──────── SUPPLIED MATERIAL ────────

(* ===== verification/Queue.v ===== *)
(** * What has been captured and not yet encoded

    [crates/display-codec/src/queue.rs].  A method that hands out a mutable
    buffer ([frame_mut], [cursor_image_mut], [cursor_position_mut]) is modelled
    by the update its callers perform through it. *)

From S2P Require Import Prelude.
From S2P Require Import Geometry.

Record Staging : Type := mk_staging {
  frame : list Z;
  frame_pending : bool;
  hint : option (list Rect);
  cursor_image : list Z;
  cursor_image_pending : bool;
  cursor_position : list Z;
  cursor_position_pending : bool;
  keyframe_requested : bool;
}.

Definition new (pixels : Z) : Staging :=
  {| frame := replicate (Z.to_nat pixels) 0; frame_pending := false; hint := Some [];
     cursor_image := []; cursor_image_pending := false;
     cursor_position := []; cursor_position_pending := false;
     keyframe_requested := false |}.

Definition frame_mut (s : Staging) (f : list Z) : Staging :=
  {| frame := f; frame_pending := frame_pending s; hint := hint s;
     cursor_image := cursor_image s; cursor_image_pending := cursor_image_pending s;
     cursor_position := cursor_position s;
     cursor_position_pending := cursor_position_pending s;
     keyframe_requested := keyframe_requested s |}.

Definition stage_frame (s : Staging) (damage : option (list Rect)) : Staging :=
  {| frame := frame s; frame_pending := true;
     hint := match damage, hint s with
             | Some rects, Some hint => Some (hint ++ rects)
             | Some _, None => None
             | None, _ => None
             end;
     cursor_image := cursor_image s; cursor_image_pending := cursor_image_pending s;
     cursor_position := cursor_position s;
     cursor_position_pending := cursor_position_pending s;
     keyframe_requested := keyframe_requested s |}.

(** The pending frame's hint, if a frame is pending, and the slot afterwards. *)
Definition take_frame (s : Staging) : option (option (list Rect)) * Staging :=
  if negb (frame_pending s) then (None, s)
  else
    (Some (hint s),
     {| frame := frame s; frame_pending := false; hint := Some [];
        cursor_image := cursor_image s; cursor_image_pending := cursor_image_pending s;
        cursor_position := cursor_position s;
        cursor_position_pending := cursor_position_pending s;
        keyframe_requested := keyframe_requested s |}).

Definition set_cursor_image (s : Staging) (bytes : list Z) (pending : bool) : Staging :=
  {| frame := frame s; frame_pending := frame_pending s; hint := hint s;
     cursor_image := bytes; cursor_image_pending := pending;
     cursor_position := cursor_position s;
     cursor_position_pending := cursor_position_pending s;
     keyframe_requested := keyframe_requested s |}.

Definition cursor_image_mut (s : Staging) (bytes : list Z) : Staging :=
  set_cursor_image s bytes (cursor_image_pending s).
Definition stage_cursor_image (s : Staging) : Staging :=
  set_cursor_image s (cursor_image s) true.
Definition take_cursor_image (s : Staging) : bool * Staging :=
  (cursor_image_pending s, set_cursor_image s (cursor_image s) false).

Definition set_cursor_position (s : Staging) (bytes : list Z) (pending : bool) : Staging :=
  {| frame := frame s; frame_pending := frame_pending s; hint := hint s;
     cursor_image := cursor_image s; cursor_image_pending := cursor_image_pending s;
     cursor_position := bytes; cursor_position_pending := pending;
     keyframe_requested := keyframe_requested s |}.

Definition cursor_position_mut (s : Staging) (bytes : list Z) : Staging :=
  set_cursor_position s bytes (cursor_position_pending s).
Definition stage_cursor_position (s : Staging) : Staging :=
  set_cursor_position s (cursor_position s) true.
Definition take_cursor_position (s : Staging) : bool * Staging :=
  (cursor_position_pending s, set_cursor_position s (cursor_position s) false).

Definition set_keyframe_requested (s : Staging) (requested : bool) : Staging :=
  {| frame := frame s; frame_pending := frame_pending s; hint := hint s;
     cursor_image := cursor_image s; cursor_image_pending := cursor_image_pending s;
     cursor_position := cursor_position s;
     cursor_position_pending := cursor_position_pending s;
     keyframe_requested := requested |}.

Definition request_keyframe (s : Staging) : Staging := set_keyframe_requested s true.
Definition keyframe_sent (s : Staging) : Staging := set_keyframe_requested s false.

────────

ACTION ITEM >> The lines to copy run from the start of the records above through the line holding "(** The pending"; give them exactly, both ends included, and nothing else.

ANSWER SECTION >>
(* ===== verification/Queue.v ===== *)
(** * What has been captured and not yet encoded

    [crates/display-codec/src/queue.rs].  A method that hands out a mutable
    buffer ([frame_mut], [cursor_image_mut], [cursor_position_mut]) is modelled
    by the update its callers perform through it. *)

From S2P Require Import Prelude.
From S2P Require Import Geometry.

Record Staging : Type := mk_staging {
  frame : list Z;
  frame_pending : bool;
  hint : option (list Rect);
  cursor_image : list Z;
  cursor_image_pending : bool;
  cursor_position : list Z;
  cursor_position_pending : bool;
  keyframe_requested : bool;
}.

Definition new (pixels : Z) : Staging :=
  {| frame := replicate (Z.to_nat pixels) 0; frame_pending := false; hint := Some [];
     cursor_image := []; cursor_image_pending := false;
     cursor_position := []; cursor_position_pending := false;
     keyframe_requested := false |}.

Definition frame_mut (s : Staging) (f : list Z) : Staging :=
  {| frame := f; frame_pending := frame_pending s; hint := hint s;
     cursor_image := cursor_image s; cursor_image_pending := cursor_image_pending s;
     cursor_position := cursor_position s;
     cursor_position_pending := cursor_position_pending s;
     keyframe_requested := keyframe_requested s |}.

Definition stage_frame (s : Staging) (damage : option (list Rect)) : Staging :=
  {| frame := frame s; frame_pending := true;
     hint := match damage, hint s with
             | Some rects, Some hint => Some (hint ++ rects)
             | Some _, None => None
             | None, _ => None
             end;
     cursor_image := cursor_image s; cursor_image_pending := cursor_image_pending s;
     cursor_position := cursor_position s;
     cursor_position_pending := cursor_position_pending s;
     keyframe_requested := keyframe_requested s |}.

(** The pending frame's hint, if a frame is pending, and the slot afterwards. *)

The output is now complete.